Supreme Court Justice Samuel Alito’s draft opinion revoking Roe v. Wade rests, in part, on his selective reading of English common law and the opinions of Sir Matthew Hale, a 17th-century English jurist. An extremist even by the barbaric standards of the time, Hale produced work that served as foundational texts for the colonial judges who presided over the roughly yearlong Salem Witch Trials in 1692. Some of the victims were homeless or poor women; others were well-to-do, at least one was an enslaved woman, a few were men.

In 2021, then, a Supreme Court justice has composed a draft opinion that rests, in part, on the contributions of a hanging judge whose victims were disproportionately female. Four of Alito’s fellow justices signed on to his handiwork. That Hale is one of Alito’s “eminent common-law authorities” shows American women, if they did not understand far-right conservativism already, how far the Court intends to go to limit women’s control over their own bodies.

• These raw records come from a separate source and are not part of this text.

(** ** The properties on the sample files *)

Lemma block_selector_exact_witness :
  0 < 5 /\
  Z.quot (int_add 9 1) 5 < INT_MAX /\ Z.quot (int_add 14 1) 5 < INT_MAX /\
  exists blocks,
    getBlockNumbersForRegionFromBinPosition (0, 9, 10, 14) 5 4 true = Ok blocks /\
    NoDup blocks /\
    (In 8 blocks /\ In 2 blocks /\ ~ In 4 blocks).
Proof.
  assert (H0 : 0 < 5) by lia.
  assert (H1 : Z.quot (int_add 9 1) 5 < INT_MAX) by reflexivity.
  assert (H2 : Z.quot (int_add 14 1) 5 < INT_MAX) by reflexivity.
  split; [exact H0|]. split; [exact H1|]. split; [exact H2|].
  destruct (block_selector_exact 0 9 10 14 5 4 true H0 H1 H2)
    as (blocks & Hb & _ & Hnd & Hin).
  change (Z.quot 0 5) with 0 in Hin. change (Z.quot (int_add 9 1) 5) with 2 in Hin.
  change (Z.quot 10 5) with 2 in Hin. change (Z.quot (int_add 14 1) 5) with 3 in Hin.
  exists blocks. split; [exact Hb|]. split; [exact Hnd|].
  split; [|split].
  - apply Hin. left. exists 2, 0. repeat split; try lia.
  - apply Hin. right. split; [reflexivity|]. exists 0, 2. repeat split; try lia.
  - intros H3. apply Hin in H3.
    destruct H3 as [(r & c & Hr & Hc & E)|(_ & r & c & Hr & Hc & E)].
    + assert (r = 2 \/ r = 3) as [-> | ->] by lia;
        assert (c = 0 \/ c = 1 \/ c = 2) as [-> | [-> | ->]] by lia;
        discriminate E.
    + assert (r = 0 \/ r = 1 \/ r = 2) as [-> | [-> | ->]] by lia;
        assert (c = 2 \/ c = 3) as [-> | ->] by lia;
        discriminate E.
Defined.

Lemma region_filter_witness :
  origRegionIndices sample_query = (0, 15, 0, 25) /\
  query_setup sample_fs 0 "NONE" "sample.hic" "A:0:15" "B:0:25" "BP" 10
    = Ok (Ready sample_query) /\
  Forall2 (fun b tmp => readBlock inflate_stored (q_file sample_query)
                          (q_version sample_query)
                          (block_entry (q_blockMap sample_query) b) = Ok tmp)
          (blockNumbers sample_query) [sample_records] /\
  straw inflate_stored sample_fs 0 "NONE" "sample.hic" "A:0:15" "B:0:25" "BP" 10
    = Ok ([], [{| binX := 10; binY := 20; counts := float_of_short 5 |}]) /\
  kept 10 sample_query {| binX := 3; binY := 4; counts := float_of_short 7 |} = false.
Proof.
  assert (H0 : origRegionIndices sample_query = (0, 15, 0, 25)) by reflexivity.
  assert (H1 : query_setup sample_fs 0 "NONE" "sample.hic" "A:0:15" "B:0:25" "BP" 10
               = Ok (Ready sample_query)) by (vm_compute; reflexivity).
  assert (H2 : Forall2 (fun b tmp => readBlock inflate_stored (q_file sample_query)
                                       (q_version sample_query)
                                       (block_entry (q_blockMap sample_query) b) = Ok tmp)
                       (blockNumbers sample_query) [sample_records]).
  { apply Forall2_cons; [vm_compute; reflexivity | apply Forall2_nil]. }
  destruct (region_filter inflate_stored "NONE" 10 sample_query 0 15 0 25 H0)
    as (Hone & Hall & _).
  split; [exact H0|]. split; [exact H1|]. split; [exact H2|].
  split.
  - exact (proj1 (Hall sample_fs 0 "sample.hic"%string "A:0:15"%string "B:0:25"%string
                    "BP"%string [sample_records] H1 H2)).
  - destruct (kept 10 sample_query
                {| binX := 3; binY := 4; counts := float_of_short 7 |}) eqn:E;
      [|reflexivity].
    apply (proj1 (Hone {| binX := 3; binY := 4; counts := float_of_short 7 |})) in E.
    vm_compute in E. intuition discriminate.
Defined.

Lemma not_hic_rejected_witness :
  ("BP"%string = "BP"%string \/ "BP"%string = "FRAG"%string) /\
  String.prefix "http" "notes.txt" = false /\
  text_fs "notes.txt" = Some [x63; x68; x72; x31; x0a] /\
  firstn 3 [x63; x68; x72; x31; x0a] <> [x48; x49; x43] /\
  straw inflate_stored text_fs 0 "NONE" "notes.txt" "chr1:0:100" "chr1" "BP" 10
    = Ok ([msg_magic; msg_chr (loc_name "chr1:0:100")], []).
Proof.
  assert (Hu : "BP"%string = "BP"%string \/ "BP"%string = "FRAG"%string)
    by (left; reflexivity).
  assert (Hm : firstn 3 [x63; x68; x72; x31; x0a] <> [x48; x49; x43])
    by discriminate.
  split; [exact Hu|]. split; [reflexivity|]. split; [reflexivity|].
  split; [exact Hm|].
  exact (proj1 (not_hic_rejected inflate_stored text_fs [x63; x68; x72; x31; x0a] 0
                  "NONE" "notes.txt" "chr1:0:100" "chr1" "BP" 10
                  Hu eq_refl eq_refl Hm)).
Defined.

Lemma bad_unit_rejected_witness :
  "KB"%string <> "BP"%string /\ "KB"%string <> "FRAG"%string /\
  straw inflate_stored sample_fs 0 "NONE" "sample.hic" "A" "B" "KB" 10
    = Ok ([msg_unit; msg_usage], []).
Proof.
  assert (H1 : "KB"%string <> "BP"%string) by discriminate.
  assert (H2 : "KB"%string <> "FRAG"%string) by discriminate.
  split; [exact H1|]. split; [exact H2|].
  exact (proj1 (bad_unit_rejected inflate_stored sample_fs sample_fs 0
                  "NONE" "sample.hic" "A" "B" "KB" 10 H1 H2)).
Defined.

Less well known than the Salem trials themselves is the probability that the witchcraft persecutions led to organized underground escape networks. According to a 2018 report by WBUR Boston, an NPR affiliate, local historians believe that people at risk for arrest escaped Northeastern Massachusetts through networks of “witches caves”—underground “safe houses,” if you will—that dotted woods around Framingham and Ashland west of Boston, where they would be beyond the reach of the Salem authorities.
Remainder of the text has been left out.